Analysis of a Ca2+-activated K+ channel that mediates hyperpolarization via the thrombin receptor pathway

Dami human leukemia cells express G protein-coupled thrombin receptors that operate through the phospholipase C pathway. When these receptors are activated by alpha-thrombin or by thrombin receptor-activating peptide, an elevation in cytosolic Ca2+ concentration develops that is accompanied by hyperpolarization of the plasma membrane. This transitory phase of hyperpolarization is primarily mediated by inwardly rectifying, Ca2+-activated K+ channels that have an inward conductance of similar to 24 pS. In cell-attached patches the channels open within seconds after superfusion of the cell with thrombin receptor-activating peptide. In inside-out patches, perfusion of submicromolar Ca2+ onto the cytosolic surface of the membrane is sufficient to activate the channels.
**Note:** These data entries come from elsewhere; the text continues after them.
(* ===== verification/StoreInvariant.v ===== *)
(** * The invariant and the history of the lifecycle tables

    What holds of the tables of [LifecycleDatabase] at every moment, how they change in
    the course of time, and the calculus in which the operations of [StoreLifecycle] are
    shown to keep both: a triple whose invariant holds after every statement. *)
From S2P Require Import Prelude Text External Stateful ProjectRoot LifecycleRecords LifecycleDatabase StoreLifecycle.
#[local] Open Scope Z_scope.

(** ** Rows *)

Definition phase_of (t : WorkspacePluginTransition) : Z := default 0 (position (wt_phase t) TRANSITION_PHASES).
(** A transition has ended exactly in the phase [completed]. *)
Definition phase_ok (t : WorkspacePluginTransition) : Prop :=
  is_Some (position (wt_phase t) TRANSITION_PHASES)
  ∧ (is_terminal_transition_status (wt_status t) = true ↔ wt_phase t = "completed").
(** What a request asks for: an upgrade or a rollback names two different packages. *)
Definition replaces (t : WorkspacePluginTransition) : Prop :=
  wt_kind t ∈ ["upgrade"; "rollback"] →
  ∃ expected candidate, wt_expected_old_digest t = Some expected ∧ wt_candidate_digest t = Some candidate
    ∧ expected ≠ candidate.

(** Where a package in the trash stands. *)
Inductive trash_stage := Recoverable | Restored | Expired | PurgePending | Deleted.
Definition stage_of (b : WorkspacePluginPackageTombstone) : option trash_stage :=
  match wb_deleted_at b, wb_restored_at b with
  | None, None => if str_eq (wb_retention_class b) "recoverable" then Some Recoverable
                  else if str_eq (wb_retention_class b) "expired" then Some Expired
                  else if str_eq (wb_retention_class b) "purge_pending" then Some PurgePending else None
  | None, Some _ => if str_eq (wb_retention_class b) "recoverable" then Some Restored else None
  | Some _, None => if str_eq (wb_retention_class b) "expired" then Some Deleted else None
  | Some _, Some _ => None
  end.
Inductive stage_step : trash_stage → trash_stage → Prop :=
| step_restore : stage_step Recoverable Restored
| step_expire : stage_step Recoverable Expired
| step_purge : stage_step Expired PurgePending
| step_delete : stage_step PurgePending Deleted.

Definition details_ok `{StoreLibraries} (e : WorkspacePluginLifecycleEvent) : Prop :=
  ∃ object, we_details_json e = json_text (VObject object) ∧ vec_len object <= 24
    ∧ Forall (λ kv : string * Value, forbidden_detail_key kv.1 = false ∧ safe_detail_value kv.2 = true) object.

(** ** The invariant *)

Record db_ok `{StoreLibraries} (db : Database) : Prop := {
  state_rows k s : db_states db !! k = Some s → state_key s = k ∧ state_check s = true;
  transition_rows id t : db_transitions db !! id = Some t →
    wt_transition_id t = id ∧ transition_check t = true ∧ phase_ok t ∧ replaces t ∧ is_Some (db_states db !! plugin_of t);
  event_rows id e : db_events db !! id = Some e →
    we_event_id e = id ∧ event_check e = true ∧ details_ok e
    ∧ is_Some (db_states db !! (we_project_root e, we_plugin_id e))
    ∧ ∀ transition, we_transition_id e = Some transition →
        plugin_of <$> db_transitions db !! transition = Some (we_project_root e, we_plugin_id e);
  tombstone_rows id b : db_tombstones db !! id = Some b →
    wb_tombstone_id b = id ∧ tombstone_check b = true ∧ is_Some (stage_of b)
    ∧ is_Some (db_states db !! (wb_project_root b, wb_plugin_id b));
  one_active_transition id t id' t' : db_transitions db !! id = Some t → db_transitions db !! id' = Some t' →
    is_active t = true → is_active t' = true → plugin_of t = plugin_of t' → id = id';
  backup_keys_differ id b id' b' : db_tombstones db !! id = Some b → db_tombstones db !! id' = Some b' →
    wb_backup_path_key b = wb_backup_path_key b' → id = id';
  transition_of_state k s id : db_states db !! k = Some s → ws_transition_id s = Some id →
    plugin_of <$> db_transitions db !! id = Some k
}.

(** ** The history *)

Definition request_of (t : WorkspacePluginTransition) :=
  (wt_transition_id t, wt_project_root t, wt_plugin_id t, wt_kind t, wt_expected_old_digest t, wt_candidate_digest t,
   wt_rollback_digest t, wt_requested_at t, wt_backup_path_key t).
Definition evidence_of (b : WorkspacePluginPackageTombstone) :=
  (wb_tombstone_id b, wb_project_root b, wb_plugin_id b, wb_package_digest b, wb_backup_path_key b,
   wb_original_directory_name b, wb_moved_at b, wb_reason_code b).
(** A transition stays or, while it has not ended, goes to a later phase. *)
Definition transition_later (t t' : WorkspacePluginTransition) : Prop :=
  request_of t' = request_of t ∧ (t' = t ∨ (is_active t = true ∧ phase_of t < phase_of t')).
Definition tombstone_later (b b' : WorkspacePluginPackageTombstone) : Prop :=
  evidence_of b' = evidence_of b
  ∧ ∀ stage, stage_of b = Some stage → ∃ stage', stage_of b' = Some stage' ∧ rtc stage_step stage stage'.
Record evolves (db db' : Database) : Prop := {
  states_stay k s : db_states db !! k = Some s →
    ∃ s', db_states db' !! k = Some s' ∧ ws_last_activation_generation s <= ws_last_activation_generation s';
  transitions_proceed id t : db_transitions db !! id = Some t →
    ∃ t', db_transitions db' !! id = Some t' ∧ transition_later t t';
  events_stay id e : db_events db !! id = Some e → db_events db' !! id = Some e;
  tombstones_proceed id b : db_tombstones db !! id = Some b →
    ∃ b', db_tombstones db' !! id = Some b' ∧ tombstone_later b b'
}.
#[global] Instance transition_later_preorder : PreOrder transition_later.
Proof.
  split; [intros t; by split; [|left]|]. intros t u v [Hr Hs] [Hr' Hs']. split; [congruence|].
  destruct Hs as [->|[? ?]], Hs' as [->|[? ?]]; [by left|right..]; split; done || lia.
Qed.
#[global] Instance tombstone_later_preorder : PreOrder tombstone_later.
Proof.
  split; [intros b; split; [done|intros stage ?; by exists stage]|].
  intros b c d [Hr Hs] [Hr' Hs']. split; [congruence|]. intros stage (stage' & Hc & ?)%Hs.
  destruct (Hs' _ Hc) as (stage'' & ? & ?). exists stage''. split; [done|]. by etransitivity.
Qed.
#[global] Instance evolves_preorder : PreOrder evolves.
Proof.
  split; [intros db; split; [intros k s Hs; by exists s; split|eauto using transition_later_preorder..]|].
  1-2: intros id x ?; exists x; by split.
  intros d1 d2 d3 H1 H2. split.
  - intros k s (s' & Hs & ?)%(states_stay _ _ H1). destruct (states_stay _ _ H2 _ _ Hs) as (s'' & ? & ?).
    exists s''. split; [done|lia].
  - intros id t (t' & Ht & ?)%(transitions_proceed _ _ H1). destruct (transitions_proceed _ _ H2 _ _ Ht) as (t'' & ? & ?).
    exists t''. split; [done|]. by etransitivity.
  - intros id e ?%(events_stay _ _ H1). by apply (events_stay _ _ H2).
  - intros id b (b' & Hb & ?)%(tombstones_proceed _ _ H1). destruct (tombstones_proceed _ _ H2 _ _ Hb) as (b'' & ? & ?).
    exists b''. split; [done|]. by etransitivity.
Qed.

(** Rows of other projects stay as they are. *)
Record only_project (project_root : string) (db db' : Database) : Prop := {
  other_states k s : k.1 ≠ project_root → db_states db !! k = Some s ↔ db_states db' !! k = Some s;
  other_transitions id t : wt_project_root t ≠ project_root →
    db_transitions db !! id = Some t ↔ db_transitions db' !! id = Some t;
  other_events id e : we_project_root e ≠ project_root → db_events db !! id = Some e ↔ db_events db' !! id = Some e;
  other_tombstones id b : wb_project_root b ≠ project_root →
    db_tombstones db !! id = Some b ↔ db_tombstones db' !! id = Some b
}.
#[global] Instance only_project_preorder project_root : PreOrder (only_project project_root).
Proof.
  split; [done|]. intros d1 d2 d3 H1 H2. split; intros x y Hne.
  - by rewrite (other_states _ _ _ H1), (other_states _ _ _ H2).
  - by rewrite (other_transitions _ _ _ H1), (other_transitions _ _ _ H2).
  - by rewrite (other_events _ _ _ H1), (other_events _ _ _ H2).
  - by rewrite (other_tombstones _ _ _ H1), (other_tombstones _ _ _ H2).
Qed.

(** One change of the tables by an operation of a project. *)
Record db_step `{StoreLibraries} (project_root : string) (db db' : Database) : Prop := {
  step_ok : db_ok db';
  step_evolves : evolves db db';
  step_only : only_project project_root db db'
}.

Section steps.
Context `{StoreLibraries}.
Implicit Types (db : Database).

Lemma db_step_refl p db : db_ok db → db_step p db db.
Proof. by split. Qed.
Lemma db_step_trans p d1 d2 d3 : db_step p d1 d2 → db_step p d2 d3 → db_step p d1 d3.
Proof. intros [] []. split; [done|by etransitivity..]. Qed.

(** ** Changes of one row *)

Lemma some_row_false {V} (q : V → bool) (m : gmap string V) id v :
  some_row q m = false → m !! id = Some v → q v = false.
Proof.
  unfold some_row. rewrite existsb_False. intros Hq Hv. by apply (Hq (id, v)), elem_of_map_to_list.
Qed.

(** A row of a plugin state in place of another, or in a free place. *)
Lemma put_state_step db s :
  db_ok db → state_check s = true →
  (∀ s0, db_states db !! state_key s = Some s0 → ws_last_activation_generation s0 <= ws_last_activation_generation s) →
  (∀ id, ws_transition_id s = Some id → plugin_of <$> db_transitions db !! id = Some (state_key s)) →
  db_step (ws_project_root s) db (put_state s db).
Proof.
  intros Hok Hcheck Hgen Htr.
  assert (Hstay : ∀ k, is_Some (db_states db !! k) → is_Some (db_states (put_state s db) !! k)).
  { intros k Hk. cbn. destruct (decide (state_key s = k)) as [<-|Hk'].
    - by rewrite lookup_insert_eq.
    - by rewrite lookup_insert_ne. }
  destruct Hok as [Hs Ht He Hb Ha Hk Hst]. split; [split| |]; cbn.
  - intros k s' [[<- <-]|[? Hs']]%lookup_insert_Some; [done|]. by apply Hs.
  - intros id t (?&?&?&?&?)%Ht. split_and!; try done. by apply Hstay.
  - intros id e (?&?&?&?&?)%He. split_and!; try done. by apply Hstay.
  - intros id b (?&?&?&?)%Hb. split_and!; try done. by apply Hstay.
  - done.
  - done.
  - intros k s' id [[<- <-]|[? Hs']]%lookup_insert_Some Hid; [by apply Htr|]. by eapply Hst.
  - split; cbn.
    + intros k s0 Hs0. destruct (decide (state_key s = k)) as [<-|Hne].
      * exists s. rewrite lookup_insert_eq. split; [done|]. by apply Hgen.
      * exists s0. by rewrite lookup_insert_ne.
    + intros id t Ht0. by exists t.
    + done.
    + intros id b Hb0. by exists b.
  - split; cbn; try done. intros k s0 Hne. rewrite lookup_insert_ne; [done|]. intros <-. by apply Hne.
Qed.
Lemma put_transition_step db t :
  db_ok db → transition_check t = true → second_active t db = false → phase_ok t → replaces t →
  is_Some (db_states db !! plugin_of t) →
  (∀ t0, db_transitions db !! wt_transition_id t = Some t0 → transition_later t0 t) →
  db_step (wt_project_root t) db (put_transition t db).
Proof.
  intros Hok Hcheck Hactive Hphase Hrep Hstate Hlater.
  assert (Hplugin : ∀ id k, plugin_of <$> db_transitions db !! id = Some k →
            plugin_of <$> db_transitions (put_transition t db) !! id = Some k).
  { intros id k Hk. cbn. destruct (decide (wt_transition_id t = id)) as [<-|Hne].
    - rewrite lookup_insert_eq. destruct (db_transitions db !! _) as [t0|]; [|done].
      destruct (Hlater t0 eq_refl) as [Hr _]. injection Hr as ??????. cbn in *. unfold plugin_of in *. congruence.
    - by rewrite lookup_insert_ne. }
  assert (Hother : ∀ id u, db_transitions db !! id = Some u → wt_transition_id t ≠ id → is_active t = true →
            is_active u = true → plugin_of u ≠ plugin_of t).
  { intros id u Hu Hne Hat Hau Hp. unfold second_active in Hactive. rewrite Hat in Hactive. cbn in Hactive.
    apply (some_row_false _ _ _ _ Hactive) in Hu as Hf. rewrite Hau, bool_decide_eq_true_2 in Hf by done. cbn in Hf.
    apply negb_false_iff, str_eq_true in Hf. apply (transition_rows _ Hok) in Hu as [Hid _]. congruence. }
  destruct Hok as [Hs Ht He Hb Ha Hk Hst]. split; [split| |]; cbn.
  - done.
  - intros id u [[<- <-]|[? Hu]]%lookup_insert_Some; [by split_and!|by apply Ht].
  - intros id e (?&?&?&?&Hl)%He. split_and!; try done. intros transition Htr. by apply Hplugin, Hl.
  - done.
  - intros id u id' u' [[<- <-]|[Hne Hu]]%lookup_insert_Some [[<- <-]|[Hne' Hu']]%lookup_insert_Some Hau Hau' Hp.
    + done.
    + symmetry in Hp. by destruct (Hother id' u').
    + by destruct (Hother id u).
    + by eapply Ha.
  - done.
  - intros k s id Hs0 Hid. by eapply Hplugin, Hst.
  - split; cbn.
    + intros k s0 Hs0. by exists s0.
    + intros id t0 Ht0. destruct (decide (wt_transition_id t = id)) as [<-|Hne].
      * exists t. rewrite lookup_insert_eq. split; [done|]. by apply Hlater.
      * exists t0. rewrite lookup_insert_ne by done. by split; [|reflexivity].
    + done.
    + intros id b Hb0. by exists b.
  - split; cbn; try done. intros id u Hne. destruct (decide (wt_transition_id t = id)) as [<-|Hid].
    + rewrite lookup_insert_eq. split; [|intros [= ->]; done]. intros Hu.
      destruct (Hlater u Hu) as [Hr _]. injection Hr as ??????. congruence.
    + by rewrite lookup_insert_ne.
Qed.
Lemma put_event_step db e :
  db_ok db → event_check e = true → details_ok e → db_events db !! we_event_id e = None →
  is_Some (db_states db !! (we_project_root e, we_plugin_id e)) → event_transition_exists e db = true →
  db_step (we_project_root e) db (put_event e db).
Proof.
  intros [Hs Ht He Hb Ha Hk Hst] Hcheck Hdetails Hfresh Hstate Htr. split; [split| |]; cbn; try done.
  - intros id u [[<- <-]|[? Hu]]%lookup_insert_Some; [|by apply He]. split_and!; try done.
    intros transition Hid. unfold event_transition_exists in Htr. rewrite Hid in Htr. cbn in Htr.
    destruct (db_transitions db !! transition) as [t|]; [|done]. cbn in *. apply bool_decide_eq_true in Htr. by rewrite Htr.
  - split; cbn.
    + intros k s0 Hs0. by exists s0.
    + intros id t Ht0. by exists t.
    + intros id u Hu. rewrite lookup_insert_ne; [done|]. intros <-. congruence.
    + intros id b Hb0. by exists b.
  - split; cbn; try done. intros id u Hne. destruct (decide (we_event_id e = id)) as [<-|Hid].
    + rewrite lookup_insert_eq, Hfresh. split; [done|]. intros [= ->]. done.
    + by rewrite lookup_insert_ne.
Qed.
Lemma put_tombstone_step db b :
  db_ok db → tombstone_check b = true → backup_key_taken b db = false → is_Some (stage_of b) →
  is_Some (db_states db !! (wb_project_root b, wb_plugin_id b)) →
  (∀ b0, db_tombstones db !! wb_tombstone_id b = Some b0 → tombstone_later b0 b) →
  db_step (wb_project_root b) db (put_tombstone b db).
Proof.
  intros Hok Hcheck Hkey Hstage Hstate Hlater.
  assert (Hother : ∀ id c, db_tombstones db !! id = Some c → wb_tombstone_id b ≠ id →
            wb_backup_path_key c ≠ wb_backup_path_key b).
  { intros id c Hc Hne Heq. apply (some_row_false _ _ _ _ Hkey) in Hc as Hf.
    rewrite (proj2 (str_eq_true _ _)) in Hf by done. cbn in Hf. apply negb_false_iff, str_eq_true in Hf.
    apply (tombstone_rows _ Hok) in Hc as [Hid _]. congruence. }
  destruct Hok as [Hs Ht He Hb Ha Hk Hst]. split; [split| |]; cbn; try done.
  - intros id u [[<- <-]|[? Hu]]%lookup_insert_Some; [by split_and!|by apply Hb].
  - intros id u id' u' [[<- <-]|[Hne Hu]]%lookup_insert_Some [[<- <-]|[Hne' Hu']]%lookup_insert_Some Hp.
    + done.
    + symmetry in Hp. by destruct (Hother id' u').
    + by destruct (Hother id u).
    + by eapply Hk.
  - split; cbn.
    + intros k s0 Hs0. by exists s0.
    + intros id t Ht0. by exists t.
    + done.
    + intros id b0 Hb0. destruct (decide (wb_tombstone_id b = id)) as [<-|Hne].
      * exists b. rewrite lookup_insert_eq. split; [done|]. by apply Hlater.
      * exists b0. rewrite lookup_insert_ne by done. by split; [|reflexivity].
  - split; cbn; try done. intros id u Hne. destruct (decide (wb_tombstone_id b = id)) as [<-|Hid].
    + rewrite lookup_insert_eq. split; [|intros [= ->]; done]. intros Hu.
      destruct (Hlater u Hu) as [Hr _]. injection Hr as ?????. congruence.
    + by rewrite lookup_insert_ne.
Qed.
End steps.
In outside-out patches, channel opening can be blocked by nanomolar concentrations of charybdotoxin. The function of these intermediate-sized inwardly rectifying, Ca2+-activated Kf channels has not been established; however, by analogy with other cell systems, they may serve to regulate cell volume during cellular activation or to increase the electromotive drive that sustains Na+ and/or Ca2+ influx through ligand-gated cation channels.